PROBLEM TO WORK ON:
Filter the data below, keeping only lines that contain "candidate".
____ LISTED ENTRIES
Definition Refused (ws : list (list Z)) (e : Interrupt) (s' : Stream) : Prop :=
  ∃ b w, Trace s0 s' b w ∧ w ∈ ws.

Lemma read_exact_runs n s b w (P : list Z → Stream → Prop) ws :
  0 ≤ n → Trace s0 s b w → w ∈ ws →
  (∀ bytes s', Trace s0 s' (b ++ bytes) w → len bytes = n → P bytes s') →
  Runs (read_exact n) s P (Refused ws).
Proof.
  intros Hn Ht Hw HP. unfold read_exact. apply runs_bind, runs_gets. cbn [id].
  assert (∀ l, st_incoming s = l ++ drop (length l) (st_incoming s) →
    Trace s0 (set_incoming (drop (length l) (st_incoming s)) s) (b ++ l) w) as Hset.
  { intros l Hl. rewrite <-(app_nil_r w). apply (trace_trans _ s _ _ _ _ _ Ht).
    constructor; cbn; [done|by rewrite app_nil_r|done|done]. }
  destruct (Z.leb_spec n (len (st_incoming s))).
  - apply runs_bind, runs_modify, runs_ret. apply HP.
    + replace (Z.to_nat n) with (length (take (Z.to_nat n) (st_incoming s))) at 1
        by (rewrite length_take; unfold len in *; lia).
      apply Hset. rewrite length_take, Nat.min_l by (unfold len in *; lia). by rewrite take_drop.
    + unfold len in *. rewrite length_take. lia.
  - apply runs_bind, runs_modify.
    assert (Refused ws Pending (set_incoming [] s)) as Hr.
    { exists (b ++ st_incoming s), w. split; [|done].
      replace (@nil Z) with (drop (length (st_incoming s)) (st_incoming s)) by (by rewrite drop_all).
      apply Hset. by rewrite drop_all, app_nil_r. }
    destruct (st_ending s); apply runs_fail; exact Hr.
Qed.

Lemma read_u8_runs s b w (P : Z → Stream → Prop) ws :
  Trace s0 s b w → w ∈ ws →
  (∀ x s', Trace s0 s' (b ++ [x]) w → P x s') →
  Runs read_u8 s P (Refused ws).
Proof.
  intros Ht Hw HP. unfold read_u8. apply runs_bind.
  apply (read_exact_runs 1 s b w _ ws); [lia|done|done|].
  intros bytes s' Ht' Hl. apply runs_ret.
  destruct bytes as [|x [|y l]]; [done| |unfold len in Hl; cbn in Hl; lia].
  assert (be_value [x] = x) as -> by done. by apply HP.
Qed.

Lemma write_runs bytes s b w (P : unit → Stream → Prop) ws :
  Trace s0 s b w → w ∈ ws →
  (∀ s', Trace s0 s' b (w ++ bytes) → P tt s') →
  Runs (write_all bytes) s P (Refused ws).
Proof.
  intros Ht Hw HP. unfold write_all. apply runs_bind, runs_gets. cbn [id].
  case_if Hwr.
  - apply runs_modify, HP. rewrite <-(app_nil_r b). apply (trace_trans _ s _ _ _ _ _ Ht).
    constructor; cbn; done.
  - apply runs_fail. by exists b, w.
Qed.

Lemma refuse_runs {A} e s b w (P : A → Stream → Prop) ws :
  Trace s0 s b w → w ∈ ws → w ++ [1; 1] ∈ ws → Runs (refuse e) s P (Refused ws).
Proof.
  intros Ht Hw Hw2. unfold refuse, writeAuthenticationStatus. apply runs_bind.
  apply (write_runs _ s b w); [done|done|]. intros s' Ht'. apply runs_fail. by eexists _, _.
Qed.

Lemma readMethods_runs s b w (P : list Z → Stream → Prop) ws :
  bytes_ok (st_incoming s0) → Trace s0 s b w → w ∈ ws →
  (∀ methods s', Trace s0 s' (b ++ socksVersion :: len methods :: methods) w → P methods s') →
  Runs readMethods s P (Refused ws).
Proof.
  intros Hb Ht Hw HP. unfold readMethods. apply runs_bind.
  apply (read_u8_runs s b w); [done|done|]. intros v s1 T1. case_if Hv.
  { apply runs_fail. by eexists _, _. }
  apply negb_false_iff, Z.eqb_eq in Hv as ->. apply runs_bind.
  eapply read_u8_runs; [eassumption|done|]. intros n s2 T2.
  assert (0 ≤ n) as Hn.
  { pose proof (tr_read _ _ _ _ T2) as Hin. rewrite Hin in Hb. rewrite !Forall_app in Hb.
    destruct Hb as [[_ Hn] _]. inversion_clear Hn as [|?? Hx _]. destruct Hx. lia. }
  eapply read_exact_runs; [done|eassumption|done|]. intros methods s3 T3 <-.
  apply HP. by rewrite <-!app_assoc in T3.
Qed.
________
____ LISTED ENTRIES
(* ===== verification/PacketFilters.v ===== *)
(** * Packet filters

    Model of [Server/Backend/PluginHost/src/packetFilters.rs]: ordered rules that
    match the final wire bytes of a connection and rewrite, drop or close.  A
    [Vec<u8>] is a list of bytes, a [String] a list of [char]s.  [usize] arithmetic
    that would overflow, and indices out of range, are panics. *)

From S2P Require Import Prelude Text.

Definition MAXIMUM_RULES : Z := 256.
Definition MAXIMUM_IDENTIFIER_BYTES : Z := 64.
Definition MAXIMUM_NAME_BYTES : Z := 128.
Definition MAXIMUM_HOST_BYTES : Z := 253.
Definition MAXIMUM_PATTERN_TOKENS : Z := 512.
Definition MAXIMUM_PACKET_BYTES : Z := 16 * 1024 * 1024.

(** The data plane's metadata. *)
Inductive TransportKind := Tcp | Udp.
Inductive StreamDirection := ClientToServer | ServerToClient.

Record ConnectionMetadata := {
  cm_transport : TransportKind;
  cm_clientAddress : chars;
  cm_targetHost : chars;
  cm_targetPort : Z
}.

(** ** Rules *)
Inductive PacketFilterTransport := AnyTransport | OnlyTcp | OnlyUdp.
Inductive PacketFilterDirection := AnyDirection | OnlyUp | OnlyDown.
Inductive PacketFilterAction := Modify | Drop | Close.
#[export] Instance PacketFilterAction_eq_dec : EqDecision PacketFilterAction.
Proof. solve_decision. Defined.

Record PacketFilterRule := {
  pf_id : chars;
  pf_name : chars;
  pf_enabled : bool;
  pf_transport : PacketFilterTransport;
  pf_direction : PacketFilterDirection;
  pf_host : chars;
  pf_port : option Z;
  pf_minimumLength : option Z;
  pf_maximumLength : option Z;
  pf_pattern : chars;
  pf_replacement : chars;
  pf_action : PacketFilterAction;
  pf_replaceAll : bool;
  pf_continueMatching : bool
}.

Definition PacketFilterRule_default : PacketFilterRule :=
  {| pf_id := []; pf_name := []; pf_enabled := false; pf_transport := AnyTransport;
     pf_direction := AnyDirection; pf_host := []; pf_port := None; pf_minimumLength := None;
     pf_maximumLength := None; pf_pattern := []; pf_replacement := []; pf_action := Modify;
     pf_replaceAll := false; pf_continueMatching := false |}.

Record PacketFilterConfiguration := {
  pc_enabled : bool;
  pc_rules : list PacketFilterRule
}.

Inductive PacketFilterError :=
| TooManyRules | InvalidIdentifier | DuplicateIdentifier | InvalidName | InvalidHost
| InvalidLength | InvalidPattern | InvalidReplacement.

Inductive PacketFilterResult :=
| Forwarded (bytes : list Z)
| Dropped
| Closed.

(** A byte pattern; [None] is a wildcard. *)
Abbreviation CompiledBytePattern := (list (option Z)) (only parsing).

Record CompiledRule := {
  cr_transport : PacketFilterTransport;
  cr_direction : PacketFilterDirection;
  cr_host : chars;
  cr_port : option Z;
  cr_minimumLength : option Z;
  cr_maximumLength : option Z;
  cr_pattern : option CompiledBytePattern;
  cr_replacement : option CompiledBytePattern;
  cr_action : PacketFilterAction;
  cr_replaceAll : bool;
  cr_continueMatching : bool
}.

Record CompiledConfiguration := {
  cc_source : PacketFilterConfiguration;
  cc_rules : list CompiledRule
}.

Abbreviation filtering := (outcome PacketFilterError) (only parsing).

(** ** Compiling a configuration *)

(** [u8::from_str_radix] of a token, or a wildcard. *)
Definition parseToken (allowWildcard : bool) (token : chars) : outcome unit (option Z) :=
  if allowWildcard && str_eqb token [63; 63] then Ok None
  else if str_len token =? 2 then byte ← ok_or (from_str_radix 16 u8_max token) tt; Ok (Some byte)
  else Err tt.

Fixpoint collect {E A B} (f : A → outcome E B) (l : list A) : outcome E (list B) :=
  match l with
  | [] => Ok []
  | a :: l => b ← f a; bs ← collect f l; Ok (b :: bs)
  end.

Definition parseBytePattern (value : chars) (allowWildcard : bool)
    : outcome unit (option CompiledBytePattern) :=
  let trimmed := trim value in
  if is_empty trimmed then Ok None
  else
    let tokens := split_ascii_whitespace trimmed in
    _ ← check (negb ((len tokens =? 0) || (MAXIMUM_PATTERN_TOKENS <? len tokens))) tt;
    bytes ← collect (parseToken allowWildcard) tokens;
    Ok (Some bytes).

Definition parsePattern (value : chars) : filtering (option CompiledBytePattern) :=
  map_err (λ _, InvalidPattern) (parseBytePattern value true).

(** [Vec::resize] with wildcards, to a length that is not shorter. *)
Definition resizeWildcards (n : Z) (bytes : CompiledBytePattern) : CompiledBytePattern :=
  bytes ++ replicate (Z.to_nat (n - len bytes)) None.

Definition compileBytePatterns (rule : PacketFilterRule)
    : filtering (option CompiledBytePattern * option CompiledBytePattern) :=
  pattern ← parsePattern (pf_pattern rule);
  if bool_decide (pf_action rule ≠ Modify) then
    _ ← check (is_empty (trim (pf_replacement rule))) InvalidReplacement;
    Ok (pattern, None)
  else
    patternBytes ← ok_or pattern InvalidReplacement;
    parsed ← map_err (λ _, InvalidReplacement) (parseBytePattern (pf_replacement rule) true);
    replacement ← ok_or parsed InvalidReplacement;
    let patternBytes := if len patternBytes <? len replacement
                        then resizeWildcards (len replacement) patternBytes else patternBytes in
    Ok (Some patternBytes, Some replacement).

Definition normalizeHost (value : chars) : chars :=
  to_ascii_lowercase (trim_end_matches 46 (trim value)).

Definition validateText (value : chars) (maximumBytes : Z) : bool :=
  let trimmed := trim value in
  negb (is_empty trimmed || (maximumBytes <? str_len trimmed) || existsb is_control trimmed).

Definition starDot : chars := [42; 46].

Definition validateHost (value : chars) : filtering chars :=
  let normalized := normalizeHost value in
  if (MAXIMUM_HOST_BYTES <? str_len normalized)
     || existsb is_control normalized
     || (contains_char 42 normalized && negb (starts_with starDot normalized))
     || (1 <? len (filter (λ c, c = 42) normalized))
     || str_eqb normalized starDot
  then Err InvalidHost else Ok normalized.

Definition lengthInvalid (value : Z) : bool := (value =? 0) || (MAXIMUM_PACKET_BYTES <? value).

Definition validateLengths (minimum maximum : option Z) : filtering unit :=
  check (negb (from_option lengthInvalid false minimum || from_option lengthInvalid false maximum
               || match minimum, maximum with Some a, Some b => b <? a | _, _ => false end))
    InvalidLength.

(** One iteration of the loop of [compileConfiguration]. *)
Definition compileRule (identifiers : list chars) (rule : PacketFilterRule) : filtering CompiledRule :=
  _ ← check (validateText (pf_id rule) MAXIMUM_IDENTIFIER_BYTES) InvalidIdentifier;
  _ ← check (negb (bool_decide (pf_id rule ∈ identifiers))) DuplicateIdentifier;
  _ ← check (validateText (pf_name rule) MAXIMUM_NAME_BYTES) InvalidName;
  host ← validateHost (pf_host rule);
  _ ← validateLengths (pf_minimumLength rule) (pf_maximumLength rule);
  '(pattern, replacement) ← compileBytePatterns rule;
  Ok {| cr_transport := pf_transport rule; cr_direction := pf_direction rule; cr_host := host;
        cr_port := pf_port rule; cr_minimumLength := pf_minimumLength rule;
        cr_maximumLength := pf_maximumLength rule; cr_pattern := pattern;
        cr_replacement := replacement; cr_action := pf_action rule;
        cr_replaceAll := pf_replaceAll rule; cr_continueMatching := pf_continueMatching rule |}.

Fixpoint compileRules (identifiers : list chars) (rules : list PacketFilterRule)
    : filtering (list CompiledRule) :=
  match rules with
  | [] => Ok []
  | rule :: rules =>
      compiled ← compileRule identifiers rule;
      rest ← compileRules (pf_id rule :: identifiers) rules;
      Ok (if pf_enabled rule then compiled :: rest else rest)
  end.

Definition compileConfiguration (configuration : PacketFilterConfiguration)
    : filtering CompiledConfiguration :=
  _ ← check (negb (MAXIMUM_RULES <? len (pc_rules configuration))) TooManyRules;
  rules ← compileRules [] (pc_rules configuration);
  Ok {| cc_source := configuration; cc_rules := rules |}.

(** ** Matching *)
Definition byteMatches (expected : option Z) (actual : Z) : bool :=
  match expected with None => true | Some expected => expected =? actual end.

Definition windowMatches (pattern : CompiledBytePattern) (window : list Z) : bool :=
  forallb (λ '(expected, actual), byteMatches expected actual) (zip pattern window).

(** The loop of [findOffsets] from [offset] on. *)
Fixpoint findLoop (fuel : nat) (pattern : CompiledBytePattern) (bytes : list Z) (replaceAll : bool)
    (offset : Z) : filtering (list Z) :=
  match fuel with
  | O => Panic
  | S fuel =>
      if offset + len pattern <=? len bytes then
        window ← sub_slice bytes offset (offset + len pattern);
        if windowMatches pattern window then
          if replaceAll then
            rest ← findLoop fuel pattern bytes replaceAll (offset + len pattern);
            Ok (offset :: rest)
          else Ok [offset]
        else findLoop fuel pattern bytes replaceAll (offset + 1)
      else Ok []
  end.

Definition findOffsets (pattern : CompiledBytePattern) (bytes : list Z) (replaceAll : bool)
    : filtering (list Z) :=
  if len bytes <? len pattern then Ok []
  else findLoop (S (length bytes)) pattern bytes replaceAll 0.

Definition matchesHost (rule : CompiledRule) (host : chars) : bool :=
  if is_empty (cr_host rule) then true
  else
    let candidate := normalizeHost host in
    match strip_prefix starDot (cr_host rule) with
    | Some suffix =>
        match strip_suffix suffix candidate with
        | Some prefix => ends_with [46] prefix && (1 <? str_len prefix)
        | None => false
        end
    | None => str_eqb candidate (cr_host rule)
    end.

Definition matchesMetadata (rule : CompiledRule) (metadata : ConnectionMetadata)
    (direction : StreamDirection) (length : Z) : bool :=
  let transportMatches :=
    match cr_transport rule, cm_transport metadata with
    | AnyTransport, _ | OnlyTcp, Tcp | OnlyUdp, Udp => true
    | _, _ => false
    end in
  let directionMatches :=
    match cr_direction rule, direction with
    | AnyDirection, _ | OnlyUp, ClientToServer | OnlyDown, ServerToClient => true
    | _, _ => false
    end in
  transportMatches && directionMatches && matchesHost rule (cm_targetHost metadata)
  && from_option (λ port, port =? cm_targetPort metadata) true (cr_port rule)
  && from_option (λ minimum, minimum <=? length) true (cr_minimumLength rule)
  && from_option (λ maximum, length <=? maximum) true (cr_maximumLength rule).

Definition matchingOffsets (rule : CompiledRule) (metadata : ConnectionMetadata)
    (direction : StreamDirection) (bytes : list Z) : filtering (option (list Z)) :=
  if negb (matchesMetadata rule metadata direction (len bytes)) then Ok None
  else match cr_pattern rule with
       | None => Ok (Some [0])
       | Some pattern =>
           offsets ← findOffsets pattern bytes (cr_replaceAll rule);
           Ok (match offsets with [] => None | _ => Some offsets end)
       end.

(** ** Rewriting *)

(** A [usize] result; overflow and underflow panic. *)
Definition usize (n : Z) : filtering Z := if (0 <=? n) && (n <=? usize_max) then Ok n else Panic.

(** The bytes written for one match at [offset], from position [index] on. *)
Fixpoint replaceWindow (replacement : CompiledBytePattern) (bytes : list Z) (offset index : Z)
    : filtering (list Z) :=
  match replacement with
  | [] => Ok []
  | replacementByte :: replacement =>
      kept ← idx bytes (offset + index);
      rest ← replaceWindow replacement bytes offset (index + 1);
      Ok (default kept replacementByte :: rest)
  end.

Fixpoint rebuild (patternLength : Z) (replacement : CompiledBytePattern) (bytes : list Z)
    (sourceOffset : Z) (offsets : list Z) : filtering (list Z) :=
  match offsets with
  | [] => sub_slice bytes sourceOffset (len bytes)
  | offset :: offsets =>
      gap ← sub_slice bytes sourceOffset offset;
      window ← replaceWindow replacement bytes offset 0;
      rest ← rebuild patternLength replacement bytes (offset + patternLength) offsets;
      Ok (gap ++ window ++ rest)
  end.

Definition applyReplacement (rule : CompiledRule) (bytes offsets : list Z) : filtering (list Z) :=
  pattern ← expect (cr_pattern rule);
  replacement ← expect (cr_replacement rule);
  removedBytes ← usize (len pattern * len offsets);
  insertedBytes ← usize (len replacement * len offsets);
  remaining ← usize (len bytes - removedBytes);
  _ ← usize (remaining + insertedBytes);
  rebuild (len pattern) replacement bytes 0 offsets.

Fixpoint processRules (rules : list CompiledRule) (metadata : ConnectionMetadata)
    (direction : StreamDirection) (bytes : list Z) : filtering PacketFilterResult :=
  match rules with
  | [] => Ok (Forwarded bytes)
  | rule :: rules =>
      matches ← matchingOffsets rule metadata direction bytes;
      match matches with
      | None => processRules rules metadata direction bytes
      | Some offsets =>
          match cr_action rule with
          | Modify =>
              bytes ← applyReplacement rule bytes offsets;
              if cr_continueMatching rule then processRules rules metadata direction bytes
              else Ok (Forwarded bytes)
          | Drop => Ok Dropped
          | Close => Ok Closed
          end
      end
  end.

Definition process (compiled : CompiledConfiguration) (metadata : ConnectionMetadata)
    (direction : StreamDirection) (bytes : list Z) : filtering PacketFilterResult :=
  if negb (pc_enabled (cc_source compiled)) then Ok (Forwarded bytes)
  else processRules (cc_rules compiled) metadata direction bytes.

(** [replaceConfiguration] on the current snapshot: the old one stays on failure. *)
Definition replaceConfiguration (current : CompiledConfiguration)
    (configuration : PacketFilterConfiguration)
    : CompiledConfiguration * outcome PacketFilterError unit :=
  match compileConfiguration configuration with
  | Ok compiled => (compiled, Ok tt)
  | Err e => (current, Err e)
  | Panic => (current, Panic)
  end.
________
YOUR RESPONSE:
    let candidate := normalizeHost host in
        match strip_suffix suffix candidate with
    | None => str_eqb candidate (cr_host rule)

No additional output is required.